Biomimetic architecture is a type of architecture that looks for sustainability solutions in nature. This approach to architecture is rich in the idea of a sustainable future. It follows a set of principles rather than stylistic choices when the architect is creating the designs.
Architecture has used nature as a source of inspiration for a long amount of time. Before biomimetic architecture, architects would use existing natural elements in their designs; specifically designs that would encompass environments that were man-made. This was believed to be the starting point for biomimetic architecture.
This kind of architectural design believes that the structures made using these principles should remind society to work with nature, rather than against it. Biomimetic architects typically use mad-made solutions with aesthetics inspired by nature to showcase the natural environment, rather than relying on nature’s solutions to answer the problems that we create as a society.
Though biomimetic architecture uses nature as a model for its designs, it is not the same as biomorphic architecture, which incorporates existing natural elements for aesthetic components. Biomimetic architecture looks to nature only as a model, a muse, if you will. Using this muse, they try to create or imitate nature in their designs by applying the ideals and overall look of nature to the structures that they create.
There are examples of biomimetic architecture all over the world. One such example is The Eden Project in Cornwall, England, which was completed in 2001. This design encompasses a series of artificial biomes with domes that are modelled after soap bubbles and pollen grains. The architects that created this piece looked to nature to draw inspiration for the design’s spherical shape.
By using architectural designs that are inspired by nature, not only are we taking another step in understanding the world around us, we’re also opening up the conversation to talk about nature and sustainability with every new structure that is built by a biomimetic architect. The main principle of biomimetic architecture to remember is that biomimetic architecture only uses nature to inform and inspire, rather than incorporating already existing pieces of natural life into a design.
When real, existing nature is used in a design, what we’re looking at is called “living architecture”, and it is another kind of natural architecture, though it has different principles to biomimetic architecture.

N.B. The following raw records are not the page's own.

(** X24. On valid data the summary cannot report a deviation of the DOP:
    after a successful conversion of a table with at least one row, all
    rows being finite with positive intensity, DOP >= 0 and PER >= 0 dB,
    [print_summary] prints its numbers, the number of points is the number
    of rows, and both the mean and the maximal difference between the
    original and the recomputed DOP are exactly 0. *)
Theorem summary_reports_no_deviation
        (self self' : StokesParameters) (df res : DataFrame) (n : nat) :
  data self = Some df ->
  has_rows n df ->
  (0 < n)%nat ->
  convert_to_stokes self = (self', Some res) ->
  (forall i, (i < n)%nat ->
     exists I D A P,
       cell df "Intensity [%]" i = Some (Fin I) /\
       cell df "DOP [%]" i = Some (Fin D) /\
       azimuth_cell df i = Some (Fin A) /\
       cell df "PER [dB]" i = Some (Fin P) /\
       0 < I /\ 0 <= D /\ 0 <= P) ->
  exists s,
    print_summary self' = Summary s /\
    points s = n /\
    dop_mean_difference s = Fin 0 /\
    dop_max_difference s = Fin 0.
Proof.
  intros Hd Hn Hpos Hc Hrows.
  destruct (convert_to_stokes_inv _ _ _ Hc) as (df' & Hd' & Hs & ->).
  rewrite Hd in Hd'. injection Hd' as <-.
  pose proof (len_stokes_frame _ _ _ Hn Hs) as Hlen.
  destruct (stokes_frame_rows _ _ _ Hn Hs) as (Hnr & _ & _ & Hres).
  destruct (stokes_frame_reads _ _ Hs)
    as (c_no & v_int & v_dop & v_az & v_per & Hno & Hint & Hdop & Haz & Hper).
  pose proof (has_rows_getitem _ _ _ _ Hn Hdop) as Ldop. simpl in Ldop.
  (* the columns of the results *)
  assert (forall name, In name [ "S0"; "S1"; "S2"; "S3"; "DOP_calculated" ]%string ->
                       exists v, getitem res name = Some (FloatCol v) /\
                                 List.length v = n) as Hcols.
  { intros name Hin.
    destruct (Hres 0%nat Hpos) as (I & D & A & P & _ & _ & _ & _ & Hr).
    destruct (stokes_row_cells _ _ _ Hr) as (C0 & C1 & C2 & C3 & C4).
    simpl in Hin.
    destruct Hin as [<-|[<-|[<-|[<-|[<-|[]]]]]];
      match goal with
      | H : cell res ?nm 0 = Some _ |- exists v, getitem res ?nm = _ /\ _ =>
          destruct (cell_column _ _ _ _ H) as (v & G & _); exists v;
          split; [exact G | apply (has_rows_getitem _ _ _ _ Hnr G)]
      end. }
  destruct (Hcols "S0"%string) as (v0 & G0 & L0); [simpl; tauto|].
  destruct (Hcols "S1"%string) as (v1 & G1 & L1); [simpl; tauto|].
  destruct (Hcols "S2"%string) as (v2 & G2 & L2); [simpl; tauto|].
  destruct (Hcols "S3"%string) as (v3 & G3 & L3); [simpl; tauto|].
  destruct (Hcols "DOP_calculated"%string) as (vc & Gc & Lc); [simpl; tauto|].
  destruct (describe_nonempty v0 (nonempty_of_length _ _ L0 Hpos)) as [d0 E0].
  destruct (describe_nonempty v1 (nonempty_of_length _ _ L1 Hpos)) as [d1 E1].
  destruct (describe_nonempty v2 (nonempty_of_length _ _ L2 Hpos)) as [d2 E2].
  destruct (describe_nonempty v3 (nonempty_of_length _ _ L3 Hpos)) as [d3 E3].
  (* the differences are all zero *)
  assert (map fabs (zipWith fsub (adivs v_dop (Fin 100)) vc) = repeat (Fin 0) n)
    as Hzero.
  { apply all_nth_repeat.
    - rewrite length_map. apply length_zipWith; [|exact Lc].
      unfold adivs. rewrite length_map. exact Ldop.
    - intros i Hi.
      destruct (Hrows i Hi) as (I & D & A & P & HI & HD & HA & HP & Ipos & Dpos & Ppos).
      destruct (Hres i Hi) as (I' & D' & A' & P' & HI' & HD' & HA' & HP' & Hr).
      assert (I' = Fin I) by congruence. assert (D' = Fin D) by congruence.
      assert (A' = Fin A) by congruence. assert (P' = Fin P) by congruence.
      subst.
      destruct (stokes_row_cells _ _ _ Hr) as (_ & _ & _ & _ & C4).
      rewrite (recomputed_dop_row I D A P Ipos Ppos) in C4.
      unfold cell in C4. rewrite Gc in C4.
      unfold cell in HD. rewrite Hdop in HD.
      rewrite nth_error_map, nth_error_zipWith. unfold adivs.
      rewrite nth_error_map, HD, C4. cbn [option_map].
      rewrite fdiv_fin by lra. rewrite (Rabs_right D) by lra.
      unfold fsub. cbn [fneg]. rewrite fadd_fin. cbn [fabs].
      do 2 f_equal. replace (D / 100 + - (D / 100)) with 0 by ring.
      apply Rabs_R0. }
  unfold print_summary. cbn [stokes_results]. unfold summary_numbers.
  cbn [data]. rewrite G0, G1, G2, G3, Gc, Hdop. cbn [as_float].
  rewrite E0, E1, E2, E3.
  rewrite asub_same_length.
  2:{ unfold adivs. rewrite length_map. congruence. }
  rewrite Hzero. rewrite (np_max_zeros n Hpos).
  eexists. split; [reflexivity|]. cbn [points dop_mean_difference dop_max_difference].
  split; [exact Hlen|]. split; [apply np_mean_zeros; exact Hpos | reflexivity].
Qed.

Lemma summary_reports_no_deviation_witness :
  exists s,
    print_summary (converted three_rows) = Summary s /\
    points s = 3%nat /\
    dop_mean_difference s = Fin 0 /\
    dop_max_difference s = Fin 0.
Proof.
  apply (summary_reports_no_deviation (loaded three_rows) (converted three_rows)
           three_rows (results_of three_rows) 3).
  - reflexivity.
  - unfold has_rows, three_rows. repeat constructor.
  - lia.
  - reflexivity.
  - intros i Hi.
    destruct i as [|[|[|i]]]; [| | |lia].
    + exists 100, 100, 45, 30. repeat split; try reflexivity; lra.
    + exists 90, 90, 0, 20. repeat split; try reflexivity; lra.
    + exists 80, 50, 45, 30. repeat split; try reflexivity; lra.
Defined.

(** X25. The summary needs data and results of the same length: when the
    engine holds a raw table of m rows next to Stokes results of n rows
    (as after loading another file without converting it), with n <> m and
    neither equal to 1, [print_summary] raises instead of printing. *)
Theorem summary_raises_on_stale_results
        (self : StokesParameters) (df sr : DataFrame) (n m : nat) :
  data self = Some df ->
  stokes_results self = Some sr ->
  has_rows m df ->
  has_rows n sr ->
  n <> m -> n <> 1%nat -> m <> 1%nat ->
  print_summary self = SummaryRaises.
Proof.
  intros Hd Hs Hm Hn Hne Hn1 Hm1.
  unfold print_summary. rewrite Hs. unfold summary_numbers. rewrite Hd.
  destruct (getitem sr "S0") as [[v0|]|]; cbn [as_float]; try reflexivity.
  destruct (describe v0); try reflexivity.
  destruct (getitem sr "S1") as [[v1|]|]; cbn [as_float]; try reflexivity.
  destruct (describe v1); try reflexivity.
  destruct (getitem sr "S2") as [[v2|]|]; cbn [as_float]; try reflexivity.
  destruct (describe v2); try reflexivity.
  destruct (getitem sr "S3") as [[v3|]|]; cbn [as_float]; try reflexivity.
  destruct (describe v3); try reflexivity.
  destruct (getitem df "DOP [%]") as [[v_dop|]|] eqn:Gd; cbn [as_float];
    try reflexivity.
  destruct (getitem sr "DOP_calculated") as [[vc|]|] eqn:Gc; cbn [as_float];
    try reflexivity.
  pose proof (has_rows_getitem _ _ _ _ Hm Gd) as Ld.
  pose proof (has_rows_getitem _ _ _ _ Hn Gc) as Lc.
  simpl in Ld, Lc.
  rewrite asub_mismatch; [reflexivity | | |];
    unfold adivs; rewrite ?length_map; congruence.
Qed.

Lemma summary_raises_on_stale_results_witness :
  print_summary {| data := Some three_rows;
                   stokes_results := Some (results_of two_azimuths) |}
  = SummaryRaises.
Proof.
  apply (summary_raises_on_stale_results
           {| data := Some three_rows;
              stokes_results := Some (results_of two_azimuths) |}
           three_rows (results_of two_azimuths) 2 3); try reflexivity; try lia.
  - unfold has_rows, three_rows. repeat constructor.
  - unfold has_rows. repeat constructor.
Defined.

Living architecture requires that the architect not only uses nature as part of the design but changes it to fit the design as required. The very first example of living architecture was pioneered back in 1914, with the “Living Chair”, which was a chair shaped entirely by living trees as they grew from seedlings. Much larger designs that use nature in this way exist today, such as the more advanced version of a “tree house” wherein the tree’s trunk and branches are hollowed out to create a living space, rather than a design being built between the trees branches, as is custom for children. As you can see, there is a large difference in the various ways we use nature in architecture.